CMMC / NIST Consultant / Analyst at Hotman Group

Hotman Group is seeking a CMMC / NIST Consultant / Analyst to support client projects involving CMMC, SSP development, NIST SP 800-171, NIST SP 800-53, FedRAMP, evidence collection, control documentation, and remediation tracking.

This is a contract role that may be structured as part-time or full-time based on project needs and candidate availability.

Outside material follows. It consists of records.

Fixpoint untilSlash (s : string) : string :=
  match s with
  | EmptyString => EmptyString
  | String c s' => if Ascii.eqb c "/" then EmptyString else String c (untilSlash s')
  end.

(** What [url.parse] reports as the host of [https://host/path]; anything
    else has no host here, which [url.parse] reports as [null]. *)
Definition hostOf (u : string) : Url.t :=
  match u with
  | String "h" (String "t" (String "t" (String "p" (String "s"
      (String ":" (String "/" (String "/" r))))))) =>
      {| Url.host := Some (Host.name (untilSlash r)) |}
  | _ => {| Url.host := Some Host.null |}
  end.

(** A world that counts the POSTs it has served, with a clock that stands
    at 1700000000, a unit cookie store and a stub digest. *)
#[export] Instance env : Environment := {|
  World := nat;
  CookieStore := unit;
  getCurrentTime := fun w => (1700000000, w);
  hmacSha256 := fun _ _ _ => "5f4dcc3b";
  SKYPEWEB_LOCKANDKEY_APPID := "msmsgs@msnmsgr.com";
  SKYPEWEB_LOCKANDKEY_SECRET := "Q1P7W2E4J9R8U3S5";
  SKYPEWEB_DEFAULT_MESSAGES_HOST := "client-s.gateway.messenger.live.com";
  SKYPEWEB_CLIENTINFO_NAME := "skype.com";
  SKYPEWEB_CLIENTINFO_VERSION := "908/1.30.0.128";
  messagesUri_endpoints :=
    fun host => "https://" ++ Host.toString host ++ "/v1/users/ME/endpoints";
  url_parse := hostOf;
|}.

(** A transport that answers the n-th POST with the n-th entry of a
    script. *)
Definition scripted (script : list PostResult) : HttpIo.t :=
  {| HttpIo.post := fun _ w => (nth w script (Failed "ECONNRESET"), S w) |}.

Definition hostA : Host.t := Host.name "client-s.gateway.messenger.live.com".
Definition hostB : Host.t := Host.name "db5-client-s.gateway.messenger.live.com".

Definition redirectTo (host : Host.t) : Response.t :=
  {| Response.statusCode := 301;
     Response.headers := [("location", messagesUri_endpoints host)] |}.
(** Modelled from the spec: [shared/errors/AppError.ts] is not among the
    sources.  Its subclasses carry the status codes of the spec's error
    taxonomy: authentication failures 401, duplicate registration 409,
    client-input failures 422. *)
Definition UnauthorizedError (message : string) : JsError := AppError 401 message.
Definition ConflictError (message : string) : JsError := AppError 409 message.
Definition ValidationError (message : string) : JsError := AppError 422 message.

(** [err instanceof AppError] *)
Definition instanceof_AppError (err : JsError) : bool :=
  match err with AppError _ _ => true | _ => false end.

(** [err instanceof Prisma.PrismaClientKnownRequestError] *)
Definition instanceof_PrismaClientKnownRequestError (err : JsError) : bool :=
  match err with PrismaClientKnownRequestError _ _ => true | _ => false end.

(** [err instanceof ZodError] *)
Definition instanceof_ZodError (err : JsError) : bool :=
  match err with ZodError _ => true | _ => false end.

(** [err instanceof jwt.JsonWebTokenError]: true of the class and of its
    two subclasses. *)
Definition instanceof_JsonWebTokenError (err : JsError) : bool :=
  match err with
  | JsonWebTokenError _ | TokenExpiredError _ _ | NotBeforeError _ _ => true
  | _ => false
  end.

(** [err instanceof jwt.TokenExpiredError] *)
Definition instanceof_TokenExpiredError (err : JsError) : bool :=
  match err with TokenExpiredError _ _ => true | _ => false end.

(** [err.name], read by [errorHandler] only once the three [instanceof]
    tests have failed. *)
Definition error_name (err : JsError) : string :=
  match err with
  | AppError _ _ => "Error"
  | PrismaClientKnownRequestError _ _ => "PrismaClientKnownRequestError"
  | ZodError _ => "ZodError"
  | JsonWebTokenError _ => "JsonWebTokenError"
  | TokenExpiredError _ _ => "TokenExpiredError"
  | NotBeforeError _ _ => "NotBeforeError"
  | OtherError name _ => name
  end.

We are looking for a mid-level practitioner who can contribute to active client delivery work, produce strong documentation, and help move projects forward in a remote consulting environment.

What You’ll Do

• Support client engagements related to CMMC readiness, implementation, and documentation
• Develop, update, and maintain System Security Plans (SSPs)
• Assist with NIST SP 800-171, NIST SP 800-53, and FedRAMP documentation, control mapping, and related deliverables
• Gather, organize, and review evidence supporting control implementation
• Draft and refine control narratives, policies, procedures, and related compliance documentation
• Identify gaps and support development of POA&Ms and remediation tracking
• Work with client stakeholders to collect information, validate details, and keep deliverables moving
• Contribute to readiness efforts tied to assessments, documentation, and ongoing compliance activities

What we're looking for

• 3-5 years of relevant experience in GRC, cybersecurity compliance, or related consulting work
• Hands-on experience with CMMC-related work (Required)
• Experience working with SSPs, policies, procedures, evidence collection, and remediation documentation (Required)
• Familiarity with NIST SP 800-171, NIST SP 800-53, and FedRAMP
• Strong writing and documentation skills
• Ability to work independently in a remote environment
• Strong organization, follow-through, and professionalism in client-facing work
• Comfort stepping into active projects and supporting delivery work with minimal hand-holding

Nice to Have

• Experience supporting CMMC Level 2 efforts
• Experience with CUI scoping, enclaves, or boundary discussions
• Familiarity with POA&Ms, assessment readiness, and control crosswalks
• Certifications such as CCP, CCA, CISSP, CISM, or CISA

Requirements

• Authorized to work in the U.S.
• Able to pass a background check
• Reliable high-speed internet and a secure remote work setup

About Hotman Group

Hotman Group is a remote boutique cybersecurity and GRC firm supporting clients across a range of industries and compliance needs. We value strong writing, quality work, collaboration, sound judgment, and practical execution.

This role is a strong fit for someone who wants to contribute to meaningful CMMC project work in a contract capacity, whether that means part-time project support or full-time contract availability.